Dataset entries:

++++++

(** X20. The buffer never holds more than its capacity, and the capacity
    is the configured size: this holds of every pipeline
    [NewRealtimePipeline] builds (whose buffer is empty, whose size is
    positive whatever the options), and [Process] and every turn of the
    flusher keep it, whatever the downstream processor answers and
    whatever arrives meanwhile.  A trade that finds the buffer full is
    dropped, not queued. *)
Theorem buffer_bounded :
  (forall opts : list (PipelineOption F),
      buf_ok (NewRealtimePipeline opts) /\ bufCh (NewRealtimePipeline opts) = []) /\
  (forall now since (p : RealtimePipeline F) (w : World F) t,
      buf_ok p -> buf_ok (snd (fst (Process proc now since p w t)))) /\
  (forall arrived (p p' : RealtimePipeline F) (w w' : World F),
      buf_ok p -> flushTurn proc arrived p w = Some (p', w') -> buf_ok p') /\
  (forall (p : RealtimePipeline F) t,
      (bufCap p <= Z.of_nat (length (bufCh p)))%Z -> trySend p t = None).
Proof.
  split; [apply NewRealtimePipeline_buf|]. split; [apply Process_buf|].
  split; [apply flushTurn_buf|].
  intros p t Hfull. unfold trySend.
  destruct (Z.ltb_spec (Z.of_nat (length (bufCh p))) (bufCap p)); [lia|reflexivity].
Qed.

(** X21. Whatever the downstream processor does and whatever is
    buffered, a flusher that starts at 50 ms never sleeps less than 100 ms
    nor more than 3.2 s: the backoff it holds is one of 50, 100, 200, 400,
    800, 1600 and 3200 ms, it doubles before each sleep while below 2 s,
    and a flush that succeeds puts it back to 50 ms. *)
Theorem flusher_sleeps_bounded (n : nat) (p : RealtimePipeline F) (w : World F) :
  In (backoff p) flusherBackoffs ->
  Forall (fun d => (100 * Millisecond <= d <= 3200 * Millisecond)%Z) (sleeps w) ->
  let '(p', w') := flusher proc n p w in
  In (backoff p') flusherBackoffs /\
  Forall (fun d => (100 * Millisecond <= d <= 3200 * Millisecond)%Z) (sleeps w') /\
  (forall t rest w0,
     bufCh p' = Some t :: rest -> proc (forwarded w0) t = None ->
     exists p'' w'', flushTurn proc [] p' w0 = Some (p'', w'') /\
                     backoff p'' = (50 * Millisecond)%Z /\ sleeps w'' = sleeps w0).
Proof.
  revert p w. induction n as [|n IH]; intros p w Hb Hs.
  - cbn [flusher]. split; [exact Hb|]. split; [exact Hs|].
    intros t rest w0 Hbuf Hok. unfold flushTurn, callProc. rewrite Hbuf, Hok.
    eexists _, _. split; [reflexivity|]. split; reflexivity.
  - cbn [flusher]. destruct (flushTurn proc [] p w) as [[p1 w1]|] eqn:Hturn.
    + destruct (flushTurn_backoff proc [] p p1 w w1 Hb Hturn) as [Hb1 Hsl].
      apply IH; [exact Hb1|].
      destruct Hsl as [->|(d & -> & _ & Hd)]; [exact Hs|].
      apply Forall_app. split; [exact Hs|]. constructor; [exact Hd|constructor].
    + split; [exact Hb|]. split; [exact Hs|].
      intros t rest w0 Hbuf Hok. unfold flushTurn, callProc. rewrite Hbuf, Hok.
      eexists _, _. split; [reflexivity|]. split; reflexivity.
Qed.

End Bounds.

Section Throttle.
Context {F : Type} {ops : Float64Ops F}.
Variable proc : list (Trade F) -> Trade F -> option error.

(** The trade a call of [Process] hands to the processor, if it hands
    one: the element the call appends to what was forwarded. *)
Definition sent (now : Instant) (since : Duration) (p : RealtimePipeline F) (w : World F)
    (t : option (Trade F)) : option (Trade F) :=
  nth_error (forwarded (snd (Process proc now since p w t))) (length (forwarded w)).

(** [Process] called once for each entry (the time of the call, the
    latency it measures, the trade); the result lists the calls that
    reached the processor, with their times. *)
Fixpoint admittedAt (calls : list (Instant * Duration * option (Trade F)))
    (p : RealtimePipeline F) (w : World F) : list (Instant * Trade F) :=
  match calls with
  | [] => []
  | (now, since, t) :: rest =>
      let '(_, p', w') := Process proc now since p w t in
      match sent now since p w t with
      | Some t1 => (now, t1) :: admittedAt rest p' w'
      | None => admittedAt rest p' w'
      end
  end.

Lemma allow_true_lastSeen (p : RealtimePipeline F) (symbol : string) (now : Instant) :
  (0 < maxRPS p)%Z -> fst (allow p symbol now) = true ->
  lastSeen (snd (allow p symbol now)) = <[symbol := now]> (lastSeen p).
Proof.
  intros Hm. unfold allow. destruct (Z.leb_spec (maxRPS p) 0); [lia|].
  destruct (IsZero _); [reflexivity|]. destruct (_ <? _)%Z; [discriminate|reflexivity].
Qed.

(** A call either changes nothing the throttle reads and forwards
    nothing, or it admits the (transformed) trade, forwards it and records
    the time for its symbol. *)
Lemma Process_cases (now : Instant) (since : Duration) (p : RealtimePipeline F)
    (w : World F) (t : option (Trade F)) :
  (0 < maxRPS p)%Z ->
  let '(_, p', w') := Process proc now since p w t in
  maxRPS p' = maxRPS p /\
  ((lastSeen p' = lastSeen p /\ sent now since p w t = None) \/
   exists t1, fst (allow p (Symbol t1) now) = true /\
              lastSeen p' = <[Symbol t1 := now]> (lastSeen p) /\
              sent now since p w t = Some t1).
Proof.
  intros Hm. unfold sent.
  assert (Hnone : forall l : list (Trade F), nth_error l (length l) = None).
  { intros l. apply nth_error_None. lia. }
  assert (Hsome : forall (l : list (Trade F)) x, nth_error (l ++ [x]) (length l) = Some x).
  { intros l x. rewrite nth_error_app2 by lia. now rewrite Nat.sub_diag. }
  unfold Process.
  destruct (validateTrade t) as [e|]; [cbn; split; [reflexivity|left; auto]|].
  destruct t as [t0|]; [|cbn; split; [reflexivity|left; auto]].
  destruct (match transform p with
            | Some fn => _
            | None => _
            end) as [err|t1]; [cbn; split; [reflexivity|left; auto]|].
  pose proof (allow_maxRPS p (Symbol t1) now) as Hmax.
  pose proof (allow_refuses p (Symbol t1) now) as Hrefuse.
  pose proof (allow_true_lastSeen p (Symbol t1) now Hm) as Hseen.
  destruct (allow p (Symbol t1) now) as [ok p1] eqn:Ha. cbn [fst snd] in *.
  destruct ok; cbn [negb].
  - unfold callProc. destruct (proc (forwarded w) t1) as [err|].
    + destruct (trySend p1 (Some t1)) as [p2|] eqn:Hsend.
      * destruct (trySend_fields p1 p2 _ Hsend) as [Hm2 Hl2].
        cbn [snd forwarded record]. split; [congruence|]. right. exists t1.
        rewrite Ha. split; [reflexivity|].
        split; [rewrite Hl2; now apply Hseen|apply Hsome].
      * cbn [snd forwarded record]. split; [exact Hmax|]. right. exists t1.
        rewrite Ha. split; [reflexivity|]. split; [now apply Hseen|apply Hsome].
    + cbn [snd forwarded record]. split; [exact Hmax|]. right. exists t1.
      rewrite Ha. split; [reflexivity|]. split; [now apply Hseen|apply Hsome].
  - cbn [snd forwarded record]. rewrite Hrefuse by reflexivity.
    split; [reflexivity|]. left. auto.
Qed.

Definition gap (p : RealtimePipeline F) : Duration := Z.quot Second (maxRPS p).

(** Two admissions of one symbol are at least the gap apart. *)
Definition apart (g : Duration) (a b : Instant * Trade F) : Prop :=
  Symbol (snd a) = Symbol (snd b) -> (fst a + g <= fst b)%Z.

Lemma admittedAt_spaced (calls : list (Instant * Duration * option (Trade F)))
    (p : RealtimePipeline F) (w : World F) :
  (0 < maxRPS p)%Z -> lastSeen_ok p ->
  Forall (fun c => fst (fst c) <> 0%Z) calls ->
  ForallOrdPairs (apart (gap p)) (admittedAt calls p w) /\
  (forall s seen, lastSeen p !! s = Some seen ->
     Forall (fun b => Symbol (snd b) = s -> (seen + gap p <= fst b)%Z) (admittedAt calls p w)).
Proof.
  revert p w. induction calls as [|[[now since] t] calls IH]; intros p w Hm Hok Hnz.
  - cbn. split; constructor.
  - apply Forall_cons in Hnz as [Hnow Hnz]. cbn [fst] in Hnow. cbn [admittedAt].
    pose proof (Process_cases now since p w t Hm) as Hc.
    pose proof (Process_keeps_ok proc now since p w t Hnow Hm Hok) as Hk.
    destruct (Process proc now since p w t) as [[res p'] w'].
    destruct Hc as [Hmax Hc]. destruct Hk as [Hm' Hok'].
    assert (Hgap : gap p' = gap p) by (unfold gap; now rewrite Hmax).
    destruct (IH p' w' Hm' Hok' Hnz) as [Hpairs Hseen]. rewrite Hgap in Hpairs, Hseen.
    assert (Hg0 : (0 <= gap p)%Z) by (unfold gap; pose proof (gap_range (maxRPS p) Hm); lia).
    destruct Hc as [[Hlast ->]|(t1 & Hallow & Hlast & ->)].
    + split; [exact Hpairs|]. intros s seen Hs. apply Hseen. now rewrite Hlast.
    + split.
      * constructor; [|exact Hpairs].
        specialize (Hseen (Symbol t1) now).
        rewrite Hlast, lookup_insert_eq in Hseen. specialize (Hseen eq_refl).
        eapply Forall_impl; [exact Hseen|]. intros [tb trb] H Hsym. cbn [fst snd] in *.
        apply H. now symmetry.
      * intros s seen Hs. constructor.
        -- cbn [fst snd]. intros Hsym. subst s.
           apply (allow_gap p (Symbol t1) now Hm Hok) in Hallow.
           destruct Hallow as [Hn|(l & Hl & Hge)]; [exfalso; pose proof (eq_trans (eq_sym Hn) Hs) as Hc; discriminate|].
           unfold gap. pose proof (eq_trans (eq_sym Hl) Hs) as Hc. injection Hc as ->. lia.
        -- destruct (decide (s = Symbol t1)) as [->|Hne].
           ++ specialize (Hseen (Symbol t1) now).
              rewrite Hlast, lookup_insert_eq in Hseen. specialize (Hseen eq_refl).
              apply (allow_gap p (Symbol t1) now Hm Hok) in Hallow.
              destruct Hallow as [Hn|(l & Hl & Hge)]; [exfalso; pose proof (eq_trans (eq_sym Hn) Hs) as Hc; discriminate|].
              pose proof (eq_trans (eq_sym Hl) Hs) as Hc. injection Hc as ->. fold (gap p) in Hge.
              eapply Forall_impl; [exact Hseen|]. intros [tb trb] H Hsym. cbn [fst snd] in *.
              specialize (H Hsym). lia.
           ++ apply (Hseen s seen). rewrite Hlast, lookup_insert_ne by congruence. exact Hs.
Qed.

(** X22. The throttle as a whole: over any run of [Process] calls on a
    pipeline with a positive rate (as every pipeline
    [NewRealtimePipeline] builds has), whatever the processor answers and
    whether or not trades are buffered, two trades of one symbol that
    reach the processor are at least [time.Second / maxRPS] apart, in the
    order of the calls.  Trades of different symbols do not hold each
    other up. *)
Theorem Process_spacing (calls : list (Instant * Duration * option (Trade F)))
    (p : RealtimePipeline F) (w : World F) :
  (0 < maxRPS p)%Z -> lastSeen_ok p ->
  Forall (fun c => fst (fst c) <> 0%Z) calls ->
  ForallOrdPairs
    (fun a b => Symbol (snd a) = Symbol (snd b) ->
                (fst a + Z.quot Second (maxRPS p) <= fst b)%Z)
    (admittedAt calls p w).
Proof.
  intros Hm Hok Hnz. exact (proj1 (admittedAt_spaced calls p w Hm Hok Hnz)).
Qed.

++++++

▶ _WORK REQUEST_
Please give an exact copy of the entries above, from the line with "positive whatever the" down to the line with "(forall opts : list", inclusive, and nothing else.

▶ _RESULT_
    positive whatever the options), and [Process] and every turn of the
    flusher keep it, whatever the downstream processor answers and
    whatever arrives meanwhile.  A trade that finds the buffer full is
    dropped, not queued. *)
Theorem buffer_bounded :
  (forall opts : list (PipelineOption F),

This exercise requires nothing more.